Je vous le dis, la proposition de la Commission sur Euro 7 sera
aussi ambitieuse en terme de réduction d’émissions que
réaliste en terme de faisabilité économique.
5
Et j’ai confiance : les technologies auxquelles nous devrons
avoir recours, notamment pour améliorer la performance des
véhicules, sont disponibles.
Alors bien sûr j’entends vos inquiétudes, vos interrogations :
« la filière, déjà meurtrie par la crise, ne pourra pas suivre » ;
« pourquoi consentir à tant d’efforts transitoires alors que les
véhicules thermiques vont de toute façon disparaître à
l’horizon 2035 ».
Le « timing » en matière industrielle est toujours matière à
débat. Dans le cas de la filière des semi-conducteurs – qui
d’ailleurs vous concerne aussi au premier chef – nos
partenaires dans l’industrie me posent la question inverse :
« Pourquoi vouloir dès à présent grandir sur les semi-
conducteurs du futur – c’est-à-dire en dessous des 5
nanomètres – alors que nous n’en sommes encore nulle part
sur les 20 nanomètres ».
A ces deux questions, j’apporte la même réponse, une réponse
simple : cette double transition écologique et numérique dont
nous parlons constamment, elle se joue dès aujourd’hui ; elle
se fait à petits pas comme à grands pas, dans les objectifs
intermédiaires comme dans les objectifs finaux.
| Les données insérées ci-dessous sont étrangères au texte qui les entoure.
(** A run of [main] that comes to its end is a scan followed by the
    analysis of the scanned mapping, with the client of the token. *)
Lemma main_stages infectedPackages yaml_Unmarshal json_Unmarshal Getenv NewClient
    ranges fuel (m : usage) out :
  main infectedPackages yaml_Unmarshal json_Unmarshal Getenv NewClient ranges fuel
    = Some (Done m out) →
  ∃ scanned o1 o2,
    scanRepositories yaml_Unmarshal (NewClient (Getenv "GITHUB_TOKEN")) fuel
      (Getenv "GITHUB_ORG") = Some (Done scanned o1)
    ∧ analyzeActions infectedPackages json_Unmarshal (NewClient (Getenv "GITHUB_TOKEN"))
        (analysis_order ranges scanned) scanned = Done m o2.
Proof.
  unfold main, getRequiredEnv.
  destruct (String.eqb (Getenv "GITHUB_TOKEN") ""); [done|].
  destruct (String.eqb (Getenv "GITHUB_ORG") ""); [done|]. simpl.
  destruct (scanRepositories _ _ _ _) as [[scanned o1| |]|]; simpl; try done.
  destruct (analyzeActions _ _ _ _ _) as [m' o2| |] eqn:Hrun; simpl; try done.
  intros [= <- _]. by exists scanned, o1, o2.
Qed.

(** The whole program on the organisation: the action that pins
    [left-pad] 1.3.0 is reported as infected. *)
Example Scenario_main :
  ∃ out,
    main Scenario.registry Scenario.yaml_Unmarshal Scenario.json_Unmarshal
      Scenario.Getenv (λ _, Scenario.client) Scenario.ranges 1
    = Some (Done (Scenario.final Scenario.result_lock) out)
    ∧ Stdout ("  Infected packages: [left-pad@1.3.0]" +:+ nl) ∈ out.
Proof.
  eexists. split; [vm_compute; reflexivity|].
  apply list_elem_of_In. vm_compute. do 24 right. by left.
Qed.

Lemma extractActionsFromWorkflow_spec_witness :
  ∃ usesRepos',
    extractActionsFromWorkflow Scenario.yaml_Unmarshal Scenario.workflow_text "app" ∅
      = Done usesRepos' []
    ∧ ∃ info, usesRepos' !! "actor/action@v1" = Some info ∧ "app" ∈ Repos info.
Proof.
  destruct (extractActionsFromWorkflow_spec Scenario.yaml_Unmarshal
              Scenario.workflow_text "app" ∅ Scenario.workflow eq_refl)
    as (usesRepos' & Hrun & Huses & _).
  exists usesRepos'. split; [exact Hrun|].
  apply Huses. unfold uses_in. eexists _, "build", _, _, _.
  split; [reflexivity|]. split; [apply list_elem_of_here|].
  split; [reflexivity|]. split; [apply list_elem_of_here|]. reflexivity.
Defined.

Lemma checkPackagesForInfection_spec_witness :
  ∃ line info',
    checkPackagesForInfection Scenario.registry Scenario.lockJSON new_ActionInfo
      = Done info' [Stdout line]
    ∧ IsInfected info' = true ∧ InfectedPackages info' = ["left-pad@1.3.0"].
Proof.
  eapply (proj2 (proj2 (proj2 (proj2
            (checkPackagesForInfection_spec Scenario.registry Scenario.lockJSON
               new_ActionInfo _ eq_refl))))
            [("", VMap [("name", VStr "action"); ("version", VStr "1.0.0")])]
            [("version", VStr "1.3.0")]
            [("node_modules/@actions/core", VMap [("version", VStr "1.10.0")])]).
  - reflexivity.
  - reflexivity.
  - apply list_elem_of_here.
  - intros s (pkgPath & pkgData & version & Hin & Hpath & Hversion & -> & Hreg).
    apply elem_of_cons in Hin as [Hin|Hin]; [by injection Hin as -> _|].
    apply list_elem_of_singleton in Hin. injection Hin as -> ->.
    injection Hversion as <-.
    apply list_elem_of_singleton in Hreg. discriminate Hreg.
Defined.

Lemma infection_consistent_run_witness :
  infection_consistent Scenario.infected_entry.
Proof.
  exact (proj1 (proj2 (proj2
           (infection_consistent_run Scenario.registry Scenario.yaml_Unmarshal
              Scenario.json_Unmarshal Scenario.client 1 "org" Scenario.order
              Scenario.scanned (Scenario.final Scenario.result_lock)
              Scenario.scan_output (output Scenario.result_lock)
              (Scenario_scan _ _) Scenario_lock)))
           "actor/action@v1" Scenario.infected_entry Scenario_infected_entry).
Defined.

Lemma Repos_nonempty_run_witness :
  Repos Scenario.infected_entry ≠ ∅.
Proof.
  exact (proj2 (proj2 (proj2
           (Repos_nonempty_run Scenario.registry Scenario.yaml_Unmarshal
              Scenario.json_Unmarshal Scenario.client 1 "org" Scenario.order
              Scenario.scanned (Scenario.final Scenario.result_lock)
              Scenario.scan_output (output Scenario.result_lock)
              (Scenario_scan _ _) Scenario_lock)))
           "actor/action@v1" Scenario.infected_entry Scenario_infected_entry).
Defined.

Lemma analyzeActions_analyzed_witness :
  Analyzed Scenario.infected_entry = true.
Proof.
  exact (proj1
           (analyzeActions_analyzed Scenario.registry Scenario.yaml_Unmarshal
              Scenario.json_Unmarshal Scenario.client 1 "org" Scenario.order
              Scenario.scanned (Scenario.final Scenario.result_lock)
              Scenario.scan_output (output Scenario.result_lock)
              "actor/action@v1" Scenario.infected_entry
              (Scenario_scan _ _) Scenario_order Scenario_lock Scenario_infected_entry)
           eq_refl).
Defined.

(** C5 as stated fails on the bare reference [checkout] of the workflow:
    it has no owner, the analysis skips it, and after the pass its entry
    still has [analyzed = false]. *)
Lemma analyzeActions_skips_malformed :
  scanRepositories Scenario.yaml_Unmarshal Scenario.client 1 "org"
    = Some (Done Scenario.scanned Scenario.scan_output)
  ∧ range_order Scenario.scanned Scenario.order
  ∧ analyzeActions Scenario.registry Scenario.json_Unmarshal Scenario.client
      Scenario.order Scenario.scanned
    = Done (Scenario.final Scenario.result_lock) (output Scenario.result_lock)
  ∧ parseActionReference "checkout" = ("", "")
  ∧ Scenario.final Scenario.result_lock !! "checkout" = Some Scenario.skipped_entry
  ∧ Analyzed Scenario.skipped_entry = false.
Proof.
  split; [apply Scenario_scan|]. split; [apply Scenario_order|].
  split; [apply Scenario_lock|]. split; [reflexivity|].
  split; [apply Scenario_skipped_entry | reflexivity].
Qed.

Lemma no_lock_file_witness :
  Analyzed Scenario.npm_entry = true
  ∧ IsInfected Scenario.npm_entry = false ∧ InfectedPackages Scenario.npm_entry = []
  ∧ UsesNpm Scenario.npm_entry = true.
Proof.
  destruct (no_lock_file Scenario.registry Scenario.yaml_Unmarshal
              Scenario.json_Unmarshal Scenario.client_package_json 1 "org" Scenario.order
              Scenario.scanned (Scenario.final Scenario.result_package_json)
              Scenario.scan_output (output Scenario.result_package_json)
              "actor/action@v1" Scenario.npm_entry (ErrorResponse 404 "404 Not Found")
              (Scenario_scan _ _) Scenario_order Scenario_package_json
              Scenario_package_json_entry eq_refl eq_refl)
    as (Han & Hinf & Hpk & Hnpm & _).
  exact (conj Han (conj Hinf (conj Hpk Hnpm))).
Defined.

Lemma lock_file_without_packages_witness :
  UsesNpm Scenario.npm_entry = true
  ∧ IsInfected Scenario.npm_entry = false ∧ InfectedPackages Scenario.npm_entry = [].
Proof.
  destruct (lock_file_without_packages Scenario.registry Scenario.yaml_Unmarshal
              Scenario.json_Unmarshal Scenario.client_broken_lock 1 "org" Scenario.order
              Scenario.scanned (Scenario.final Scenario.result_broken_lock)
              Scenario.scan_output (output Scenario.result_broken_lock)
              "actor/action@v1" Scenario.npm_entry Scenario.broken_lock_file
              (Scenario_scan _ _) Scenario_order Scenario_broken_lock
              Scenario_broken_lock_entry eq_refl eq_refl I)
    as (Hnpm & Hinf & Hpk & _).
  exact (conj Hnpm (conj Hinf Hpk)).
Defined.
Le climat
n’attend pas, nos concurrents non plus d’ailleurs.
Car ne l’oublions pas : ce chemin qu’est la double transition,
c’est aussi notre chemin de résilience. Autrement dit, de notre
autonomie stratégique, de notre souveraineté technologique.
6
[La souveraineté technologique, mère des batailles]
Si nous ne sommes pas pionniers en matière de
développement durable, si nous ne nous imposons pas sur les
marchés du futur, d’autres le feront à notre place, avec leurs
normes, leurs valeurs, leurs produits.
Si nous ne maîtrisons pas les technologies de rupture ni les
chaînes d’approvisionnement correspondantes, nous ne
pourrons pas atteindre nos ambitions environnementales et
numériques. Nous n’aurons plus la capacité de choisir.
Cette nécessité de prendre notre destin industriel en main est
au cœur de la stratégie industrielle européenne portée par la
Commission.
Nous avons passé au crible tous nos écosystèmes industriels,
identifié nos dépendances et tout particulièrement celles qui
nous mettent en position de vulnérabilité.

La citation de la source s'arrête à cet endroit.